An Excuse to Use the Word Flabbergasted

So many of my infrequent blogposts begin with the illusion of action, like “I was just settling down to … when …” or “I was innocently insulting my local barista when …” or perhaps:

I was just getting myself comfortable on an 8 AM Amtrak.  You know how it is.  You have your suitcase packed the night before, and you dream all night of things you haven’t packed or will never pack, subconscious toiletries.  Then, you wake up a little bit before your alarm, because your brain is so perversely prepared for unwanted events.  You stumble out of bed, realizing you’re wearing underwear and a sweater which really wasn’t meant for sleeping.  Coffee is made, at least there’s that.  By no means are you cursing yourself and God for ever agreeing to teach a masterclass in Boston at 1 PM.  You wander about the apartment combing it for things and you have everything, absolutely everything, and at last it is simply time, you really must leave, and at that moment of absolute deadline you realize you can’t find your keys.

Hilarity on the subway.  Running over people’s feet with your suitcase, and not really caring that much after the glares they give you.  Leaving the subway at Penn Station, I’m the last one off due to self-evident un-maneuverability, and luckily there’s some nice people mostly blocking the exit wearing their headphones so there’s only that little gate of space between them to squeeze through, while outside on the platform there’s a sea of humanity newly arrived from New Jersey or wherever the hell.  I have only that moment to flee before they all come (nay, barge) in and as I sprint out sensing the desperation of my situation a complete jerk is waiting there, saying contemptuously to his jerk friend “rush hour and THEY bring suitcases.”

We theys won’t be stopped.  I took the sneaky back way into the train past the depressing soup and wrap place and sat down before everyone else.  My mood could only be described as 7:52 AM.  A woman tried to take my seat while I was putting away my suitcase and I explained to her that that was not going to happen.  A cup of decaf and some instant oatmeal later, after some disagreement with the endlessly positive but not really that positive cafe guy, since his positivity is just a mask for deep distrust of the stream of customers and therefore all of humanity, I am opening up my laptop on the train and there it is, a new email:

To Whom It May Concern:

The United States Library of Congress has selected your website for inclusion in the historic collection of Internet materials related to the Performing Arts Web Archive.

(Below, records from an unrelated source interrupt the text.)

(* ===== verification/Macro.v ===== *)
(** * The macro expander: data and resolution

    [crates/ricochet_compiler/src/compiler.rs], the part before the lowering.
    A [HashMap] is a [btree]: the source iterates over one only to build
    another or to sort the result by key.  SHA-256 is an interface. *)

From stdpp Require Import base tactics list strings option numbers.
From Stdlib Require Import ZArith NArith Lia Ascii String.
From S2P Require Import Prelude RustStr RustFloat BTree Syntax Lexer Parser Diagnostic Bytecode Compiler.

Open Scope string_scope.
Open Scope list_scope.
Open Scope nat_scope.

Definition MAX_MACRO_EXPANSION_DEPTH : nat := 32.
Definition MAX_SAME_MACRO_RECURSION : nat := 8.
Definition MAX_MACRO_EVALUATOR_STEPS : N := 10000.
Definition MAX_GENERATED_AST_NODES : N := 100000.

(** A quotation mark in a message. *)
Definition quote_mark : piece := DispChar 34.

Definition unsupported {A : Type} (feature : msg) (sp : Span) (help : option msg) : res CompileError A :=
  Err (CompileError.Unsupported feature sp help).

(** ** Data *)

Module MacroSourceKind.
Inductive MacroSourceKind : Type := Local | Package.
End MacroSourceKind.
Abbreviation MacroSourceKind := MacroSourceKind.MacroSourceKind.

Record MacroPackageMetadata : Type := mkPackage {
  package_name : string; package_package : option string; package_module_path : string; package_version : option string;
  package_integrity : option string; package_source_kind : option string; package_commit : option string }.

Record MacroImportSummary : Type := mkImportSummary { import_summary_specifier : string; import_summary_module_id : string }.

Record MacroSummary : Type := mkMacroSummary {
  sum_name : string; sum_inputs : list string; sum_outputs : list string; sum_docs : list string; sum_span : Span;
  sum_body_span : option Span }.

Record MacroTableSummary : Type := mkTableSummary {
  ts_module_id : string; ts_import_specifier : option string; ts_macros : list MacroSummary; ts_source_hash : string;
  ts_source_kind : MacroSourceKind; ts_package : option MacroPackageMetadata; ts_source_len : nat; ts_line_starts : list nat }.

Record MacroExpansionTraceEntry : Type := mkTrace {
  trace_entry_id : string; invocation_module_id : string; trace_module_id : string; trace_import_specifier : option string;
  trace_macro_name : string; invocation_span : Span; name_span : Span; definition_span : Span; trace_depth : nat;
  argument_count : nat; output_node_count : N }.

Record MacroExpansion : Type := mkExpansion {
  exp_module_id : string; exp_module : Module_; exp_imports : list MacroImportSummary;
  exp_macro_tables : list MacroTableSummary; exp_trace : list MacroExpansionTraceEntry }.

Record MacroDefinition : Type := mkDefinition {
  def_module_id : string; def_import_specifier : option string; def_name : string; def_inputs : list string;
  def_outputs : list string; def_docs : list string; def_body : list SpannedExpr; def_span : Span }.
(* ===== verification/CodeSafety.v ===== *)
(** * Compiled code is well formed

    What the virtual machine relies on and checks again at run time
    ([validate_jump], the block lookups of [execute_instruction]): every jump
    of a chunk lands inside it or just past its end, every block operand names
    a block of the chunk, and every nested block is closed by a return; and
    the same from source text on: what [compile_source] gives is well formed. *)

From stdpp Require Import base tactics list strings option numbers.
From Stdlib Require Import ZArith NArith Lia Ascii String.
From S2P Require Import Prelude RustStr RustFloat Syntax Lexer Parser ParserComplete Diagnostic Bytecode BTree Compiler Macro Expander ExpanderProofs.
From S2P Require Import Layout CompilerProofs.

Open Scope string_scope.
Open Scope list_scope.
Open Scope nat_scope.

(** The operands of an instruction fit a chunk of [n] instructions and [nb]
    blocks. *)
Definition fits (n nb : nat) (i : Instruction) : bool :=
  match op i with
  | Op.Jump t | Op.JumpIfFalse t => (t <=? N.of_nat n)%N
  | Op.PushBlock b | Op.AddMethod _ b _ | Op.AddFunction _ b _ => (b <? N.of_nat nb)%N
  | _ => true
  end.

Definition returns (c : Chunk) : bool :=
  match list.last (ops c) with Some Op.Return => true | _ => false end.

(** Fitting instructions, all the way down; nested blocks end with a return. *)
Fixpoint safe_chunk (c : Chunk) : bool :=
  let 'mkChunk _ i b := c in
  forallb (fits (length i) (length b)) i && forallb (fun b => returns b && safe_chunk b) b.

(** ** Proof *)

Definition loop_fits (n : nat) (loop : option Loop) : Prop :=
  match loop with
  | Some l => continue_to l <= n /\ (break_to l <= N.of_nat n)%N
  | None => True
  end.

Definition safe_block (b : Chunk) : Prop := (returns b && safe_chunk b) = true.

(** Code placed at [at_] in a chunk of [n] instructions, its blocks after the
    first [nb] of the chunk's [m]. *)
Definition safe (n m at_ nb : nat) (r : res CompileError code) : Prop :=
  match r with
  | Ok (c, b) => at_ + length c <= n -> nb + length b <= m ->
                 Forall (fun i => fits n m i = true) c /\ Forall safe_block b
  | Err _ => True
  | Panic | OutOfFuel => False
  end.

Lemma block_of_safe file starts c b sp :
  Forall (fun i => fits (length c) (length b) i = true) c -> Forall safe_block b ->
  safe_block (mkChunk file (c ++ [instr file starts Op.Return sp]) b).
Proof.
  intros Hc Hb. unfold safe_block, returns, ops. simpl. rewrite fmap_app. simpl. rewrite last_snoc. simpl.
  apply andb_true_intro. split.
  - apply forallb_forall. intros i [Hi|[<-|[]]]%in_app_or; [|done].
    rewrite List.Forall_forall in Hc. apply Hc in Hi. revert Hi.
    unfold fits. rewrite length_app. simpl. case_match; rewrite ?N.leb_le, ?N.ltb_lt; try done; lia.
  - apply forallb_forall. intros x Hx. rewrite List.Forall_forall in Hb. by apply Hb.
Qed.

Section safety.
Variables (file : string) (starts : list nat).
Local Abbreviation gen := (gen file starts).
Local Abbreviation gens := (gens file starts).

Definition gen_safe_at (e : Expr) : Prop := forall n m loop sp at_ nb,
  loop_fits n loop -> safe n m at_ nb (gen loop sp at_ nb e).

Lemma safe_bind n' m' at_ nb r (k : code -> res CompileError code) :
  safe n' m' at_ nb r ->
  (forall c b, (at_ + length c <= n' -> nb + length b <= m' ->
                Forall (fun i => fits n' m' i = true) c /\ Forall safe_block b) ->
     r = Ok (c, b) -> safe n' m' at_ nb (k (c, b))) ->
  safe n' m' at_ nb (rbind r k).
Proof. destruct r as [[c b]| | |]; simpl; try done. intros H Hk. by apply Hk. Qed.

Lemma gens_safe es : Forall (fun e => gen_safe_at (expr e)) es ->
  forall n m loop at_ nb, loop_fits n loop -> safe n m at_ nb (gens loop at_ nb es).
Proof.
  induction es as [|e sp es Hv IH|e1 s1 e2 s2 es p Hv IH] using pairs_ind; intros Hes n' m' loop at_ nb Hl; [done| |].
  - apply Forall_cons_1 in Hes as [He Hes]. unfold gens. cbn [gens_with]. rewrite Hv.
    apply safe_bind; [by apply He|]. intros c1 b1 H1 _. specialize (IH Hes n' m' loop (at_ + length c1) (nb + length b1) Hl).
    unfold gens in IH. destruct (gens_with _ _ _ _ _ _ es) as [[c2 b2]|er| |]; simpl in IH |- *; try done.
    rewrite !length_app. intros Hc Hb. destruct H1 as [? ?]; [lia..|]. destruct IH as [? ?]; [lia..|].
    by split; apply Forall_app_2.
  - apply Forall_cons_1 in Hes as [_ Hes]. apply Forall_cons_1 in Hes as [_ Hes].
    unfold gens. cbn [gens_with]. rewrite Hv. destruct p as [nm o].
    specialize (IH Hes n' m' loop (at_ + 2) nb Hl). unfold gens in IH.
    destruct (gens_with _ _ _ _ _ _ es) as [[c2 b2]|er| |]; simpl in IH |- *; try done.
    intros Hc Hb. destruct IH as [? ?]; [lia..|]. split; [|done]. by repeat constructor.
Qed.

Lemma fits_jump n' m' t sp : t <= n' -> fits n' m' (instr file starts (Op.Jump (N.of_nat t)) sp) = true.
Proof. intros. unfold fits. simpl. apply N.leb_le. lia. Qed.

Lemma fits_jump_if_false n' m' t sp :
  t <= n' -> fits n' m' (instr file starts (Op.JumpIfFalse (N.of_nat t)) sp) = true.
Proof. intros. unfold fits. simpl. apply N.leb_le. lia. Qed.
Lemma if_safe t f : Forall (fun e => gen_safe_at (expr e)) t -> Forall (fun e => gen_safe_at (expr e)) f ->
  gen_safe_at (Expr.If t f).
Proof.
  intros Ht Hf n m loop sp at_ nb Hl. cbn [Layout.gen].
  pose proof (gens_safe t Ht n m loop (at_ + 1) nb Hl) as H1. unfold Layout.gens in H1.
  destruct (gens_with _ _ _ _ _ _ t) as [[ct bt]|er| |]; simpl in H1 |- *; try done.
  pose proof (gens_safe f Hf n m loop (at_ + 1 + length ct + 1) (nb + length bt) Hl) as H2. unfold Layout.gens in H2.
  destruct (gens_with _ _ _ _ _ _ f) as [[cf bf]|er| |]; simpl in H2 |- *; try done.
  rewrite !length_app. simpl. intros Hc Hb. destruct H1 as [Hct Hbt]; [lia..|]. destruct H2 as [Hcf Hbf]; [lia..|].
  split; [|by apply Forall_app_2]. constructor; [apply fits_jump_if_false; lia|]. apply Forall_app_2; [done|].
  constructor; [apply fits_jump; lia|done].
Qed.

Lemma while_safe c b : Forall (fun e => gen_safe_at (expr e)) c -> Forall (fun e => gen_safe_at (expr e)) b ->
  gen_safe_at (Expr.While c b).
Proof.
  intros Hc Hb n m loop sp at_ nb Hl. cbn [Layout.gen].
  pose proof (gens_safe c Hc n m loop at_ nb Hl) as H1. unfold Layout.gens in H1.
  destruct (gens_with _ _ _ _ _ _ c) as [[cc bc]|er| |]; simpl in H1 |- *; try done.
  set (loop_end := at_ + length cc + 1 + sizes b + 1).
  pose proof (gens_size file starts b (Some (mkTargets at_ (N.of_nat loop_end))) (at_ + length cc + 1) (nb + length bc)) as Hs.
  pose proof (gens_safe b Hb n m (Some (mkTargets at_ (N.of_nat loop_end))) (at_ + length cc + 1) (nb + length bc)) as H2.
  unfold Layout.gens in H2, Hs. fold loop_end.
  destruct (gens_with _ _ _ _ _ _ b) as [[cb bb]|er| |]; simpl in H2, Hs |- *; try done.
  rewrite !length_app. simpl. rewrite !length_app. simpl. intros Hn Hm.
  destruct H1 as [Hcc Hbc]; [lia..|]. destruct H2 as [Hcb Hbb]; [simpl; lia..|].
  split; [|by apply Forall_app_2]. apply Forall_app_2; [done|]. constructor; [apply fits_jump_if_false; lia|].
  apply Forall_app_2; [done|]. constructor; [apply fits_jump; lia|done].
Qed.

Lemma gen_safe e : gen_safe_at e.
Proof.
  induction e as [w|w|w|w|z|x|a|b Hb|b Hb|t f Ht Hf|c b Hc Hb] using Expr_ind'; intros n m loop sp at_ nb Hl; simpl;
    try by (intros; repeat constructor).
  - unfold word_op. destruct loop as [[ct bt]|]; repeat case_match; simplify_eq/=; try done; intros; split; try done;
      constructor; try done; unfold fits; simpl; apply N.leb_le; lia.
  - pose proof (gens_size file starts b None 0 0) as Hs. unfold block_of.
    pose proof (fun n m => gens_safe b Hb n m None 0 0 I) as H. unfold Layout.gens in H, Hs.
    destruct (gens_with _ _ _ _ _ _ b) as [[cb bb]|er| |]; simpl in H |- *; try done; [|by apply (H 0 0)..].
    intros Hc Hn. destruct (H (length cb) (length bb)) as [H1 H2]; [lia..|].
    split; constructor; try done; [|by apply block_of_safe]. unfold fits. simpl. apply N.ltb_lt. lia.
  - by apply (gens_safe b).
  - by apply if_safe.
  - by apply while_safe.
Qed.

Lemma all_gen_safe es : Forall (fun e => gen_safe_at (expr e)) es.
Proof. induction es; constructor; [apply gen_safe|done]. Qed.

Lemma decl_safe mk body sp n m at_ nb :
  (forall b, (b < N.of_nat m)%N -> fits n m (instr file starts (mk b) sp) = true) ->
  safe n m at_ nb (decl file starts mk body sp nb).
Proof.
  intros Hmk. unfold decl, block, block_of.
  pose proof (fun n m => gens_safe body (all_gen_safe body) n m None 0 0 I) as H.
  destruct (Layout.gens _ _ _ _ _ body) as [[cb bb]|er| |]; simpl in H |- *; try done; [|by apply (H 0 0)..].
  intros Hc Hn. destruct (H (length cb) (length bb)) as [H1 H2]; [lia..|].
  split; constructor; try done; [|by apply block_of_safe]. apply Hmk. lia.
Qed.

Lemma class_expr_safe e sp n m at_ nb : safe n m at_ nb (gen_class_expr file starts at_ nb e sp).
Proof.
  destruct e as [w|w|w|w|z|x|a|b|b|t f|c b]; try by apply gen_safe. unfold gen_class_expr.
  destruct (table_declaration b) as [name|] eqn:Et.
  - apply is_declaration_pair in Et as (e1 & s1 & e2 & s2 & ->). simpl. intros; split; [|done].
    by repeat constructor.
  - repeat case_match; try (simpl; intros; split; [|done]; by repeat constructor); [|by apply gen_safe].
    apply decl_safe. intros i Hi. unfold fits. simpl. by apply N.ltb_lt.
Qed.

Lemma class_item_safe it n m at_ nb : safe n m at_ nb (gen_class_item file starts at_ nb it).
Proof.
  destruct it as [c|f|mm|mm|e sp d]; simpl; try done.
  all: try by (apply decl_safe; intros i Hi; unfold fits; simpl; apply N.ltb_lt).
  all: try apply class_expr_safe. by destruct c.
Qed.

Lemma gen_all_safe (g : nat -> nat -> Item -> res CompileError code) n m its :
  (forall it at_ nb, safe n m at_ nb (g at_ nb it)) ->
  forall at_ nb, safe n m at_ nb (gen_all g at_ nb its).
Proof.
  intros Hg. induction its as [|it its IH]; intros at_ nb; [done|]. cbn [gen_all].
  apply safe_bind; [apply Hg|]. intros c1 b1 H1 _. specialize (IH (at_ + length c1) (nb + length b1)).
  destruct (gen_all g _ _ its) as [[c2 b2]|er| |]; simpl in IH |- *; try done.
  rewrite !length_app. intros Hc Hb. destruct H1 as [? ?]; [lia..|]. destruct IH as [? ?]; [lia..|].
  by split; apply Forall_app_2.
Qed.

Lemma item_safe it n m at_ nb : safe n m at_ nb (gen_item file starts at_ nb it).
Proof.
  destruct it as [c|f|mm|mm|e sp d]; simpl; try done.
  all: try by (apply decl_safe; intros i Hi; unfold fits; simpl; apply N.ltb_lt).
  all: try apply gen_safe; try done. destruct c as [name super body doc sp].
  pose proof (gen_all_safe (gen_class_item file starts) n m body (fun it a b => class_item_safe it n m a b) (at_ + 1) nb) as H.
  destruct (gen_all _ _ _ body) as [[cb bb]|er| |]; simpl in H |- *; try done.
  rewrite !length_app. simpl. intros Hc Hb. destruct H as [? ?]; [lia..|]. split; [|done].
  constructor; [done|]. apply Forall_app_2; [done|]. by repeat constructor.
Qed.
End safety.

(** ** Theorems *)

Lemma layout_module_safe file starts m :
  match layout_module file starts m with
  | Ok c => safe_chunk c = true
  | Err _ => True
  | Panic | OutOfFuel => False
  end.
Proof.
  unfold layout_module. pose proof (fun n k => gen_all_safe (gen_item file starts) n k (items m) (fun it a b => item_safe file starts it n k a b) 0 0) as H.
  destruct (gen_all _ _ _ _) as [[c b]|er| |]; simpl in H |- *; try done; [|by apply (H 0 0)..].
  destruct (H (length c) (length b)) as [H1 H2]; [lia..|]. apply andb_true_intro.
  split; apply forallb_forall; intros x Hx; rewrite List.Forall_forall in H1, H2; [by apply H1|by apply H2].
Qed.

(** The back-patching compiler and the one-pass layout agree on every
    module: the same chunk, nested blocks and source spans included, or the same
    error.  In particular every placeholder jump is patched to the address the
    layout computes from the sizes of the parts. *)
Theorem lower_module_layout (file source : string) (m : Module_) :
  lower_module file source m = layout_module file (line_starts source) m.
Proof. apply lower_module_eq. Qed.

(** Lowering never panics, and the chunk it produces is safe: in it and in
    every nested block all jumps land inside the chunk or just past its end
    (no [usize::MAX] placeholder survives), all block operands name existing
    blocks, and nested blocks end with a return. *)
Theorem lower_module_safe (file source : string) (m : Module_) :
  match lower_module file source m with
  | Ok c => safe_chunk c = true
  | Err _ => True
  | Panic | OutOfFuel => False
  end.
Proof. rewrite lower_module_eq. apply layout_module_safe. Qed.

(** * From source text to bytecode

    The front end, the macro expander and the compiler put together, as
    [compile_source] of [crates/ricochet_compiler/src/compiler.rs] does. *)

(** ** Reports *)

Definition format_compile_error {E : Type} (file source : string) (error : CompileError) : res E msg :=
  match error with
  | CompileError.Parse error => render_source_diagnostic (parse_error_diagnostic file source error) source
  | CompileError.Unsupported feature sp help =>
      let diagnostic := new_diagnostic file sp (Lit "unsupported compiler feature: " :: feature) in
      render_source_diagnostic (match help with Some help => with_help help diagnostic | None => diagnostic end) source
  | CompileError.LoopControlOutsideLoop word sp =>
      render_source_diagnostic (new_diagnostic file sp [Disp word; Lit " can only be used inside a loop"]) source
  end.

(** ** The whole way *)

Lemma compile_settles `{Sha256} (file id source : string) (imported : list ImportedMacroTable) :
  utf8 (as_bytes source) -> settles (compile_source file id source imported) (fun c => safe_chunk c = true).
Proof.
  intros Hu. unfold compile_source, expand_source, parse_source.
  destruct (parse_terminates source Hu) as [[m Hm]|[e He]]; [rewrite Hm|by rewrite He]. cbn [rmap_err rbind].
  pose proof (module_expands id m source imported) as Hx.
  destruct (expand_module id m source imported) as [x| | |]; try done. cbn [rbind].
  rewrite lower_module_eq. apply layout_module_safe.
Qed.

(** C7: compilation of any UTF-8 text, with any imported macro tables, ends
    with an error or with a safe chunk: no panic in the lexer, the parser, the
    expander or the lowering, and every jump and block operand of the result
    is in range. *)
Theorem compile_source_safe `{Sha256} (file id source : string) (imported : list ImportedMacroTable) :
  utf8 (as_bytes source) ->
  match compile_source file id source imported with
  | Ok c => safe_chunk c = true
  | Err _ => True
  | Panic | OutOfFuel => False
  end.
Proof. exact (compile_settles file id source imported). Qed.

Lemma compile_source_safe_witness :
  let source := quoted "~twice~ Macro ( v -> v ) [ [ $v ast_splice $v ast_splice ] quote_ast ] end while a if ~x~ ~twice~ macro_call break end end" in
  utf8 (as_bytes source) /\
  match compile_source (H := fun _ => []) "f" "f" source [] with
  | Ok c => safe_chunk c = true
  | Err _ => True
  | Panic | OutOfFuel => False
  end.
Proof.
  intros source. assert (H : utf8 (as_bytes source)) by (eexists; vm_compute; reflexivity).
  split; [exact H|]. exact (compile_source_safe (H := fun _ => []) "f" "f" source [] H).
Defined.

(** ** Where an error is *)

(** A macro of an imported file fails, and the error has the place of the
    macro in that file: here offset 71, where the importing text of 16 bytes
    has nothing. *)
Example imported_error_place :
  match exported_macro_table_from_source (H := fun _ => []) "lib" (quoted "~a~ Macro [ 1 ] end                                                    ~bad~ Macro [ 1 ] end") [] with
  | Ok table =>
      match compile_source (H := fun _ => []) "main" "main" (quoted "~bad~ macro_call") [with_import_specifier "lib" table] with
      | Err (CompileError.Unsupported _ sp _) => Some sp
      | _ => None
      end
  | _ => None
  end = Some (mkSpan 71 92).
Proof. vm_compute. reflexivity. Qed.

We consider your website to be an important part of this collection and the historical record.

The Library of Congress preserves the Nation’s cultural artifacts and provides enduring access to them. The Library’s traditional functions, acquiring, cataloging, preserving and serving collection materials of historical importance to the Congress and the American people to foster education and scholarship, extend to digital materials, including websites.

The following URL has been selected for archiving:
jeremydenk.net/blog

My seat partner was probably mystified by my bark of laughter.  Dear Readers of Think Denk, can you believe this?  I could not decide if this turn of events gave me hope, or the darkest despair.  “Of historical importance to the Congress and the American people”!!!  At that moment the very crust in the corner of my eyes felt crustier.  Think like an artifact, I thought.  A cultural artifact would drink some more decaf and think things over.  An artifact procrastinates.  
 
In the meantime, I forwarded this email to a few select persons, fishing for snark.  Friend L’s reply was quite excellent:

Next up, your box of Captain Crunch and your Isserlis-annoying coffee apparatus to be acquired for the Smithsonian.

An hour later, friend A:

If any offspring of mine wants to write the thesis “Trill, baby, trill: Jeremy Denk and the American Way” in 20 years, I will leave this world by my own hand.

And last but not least, my mother:

Sounds impressive.

Which is a miraculously concise piece of parental ambiguous screw-with-your-accomplishments genius!  Just two words!  “Impressive” or even “Wow” would have supportively sufficed, but the addition of the unassuming word “sounds” carries the deliciously unavoidable implication of it being much much less impressive than the word impressive would suggest.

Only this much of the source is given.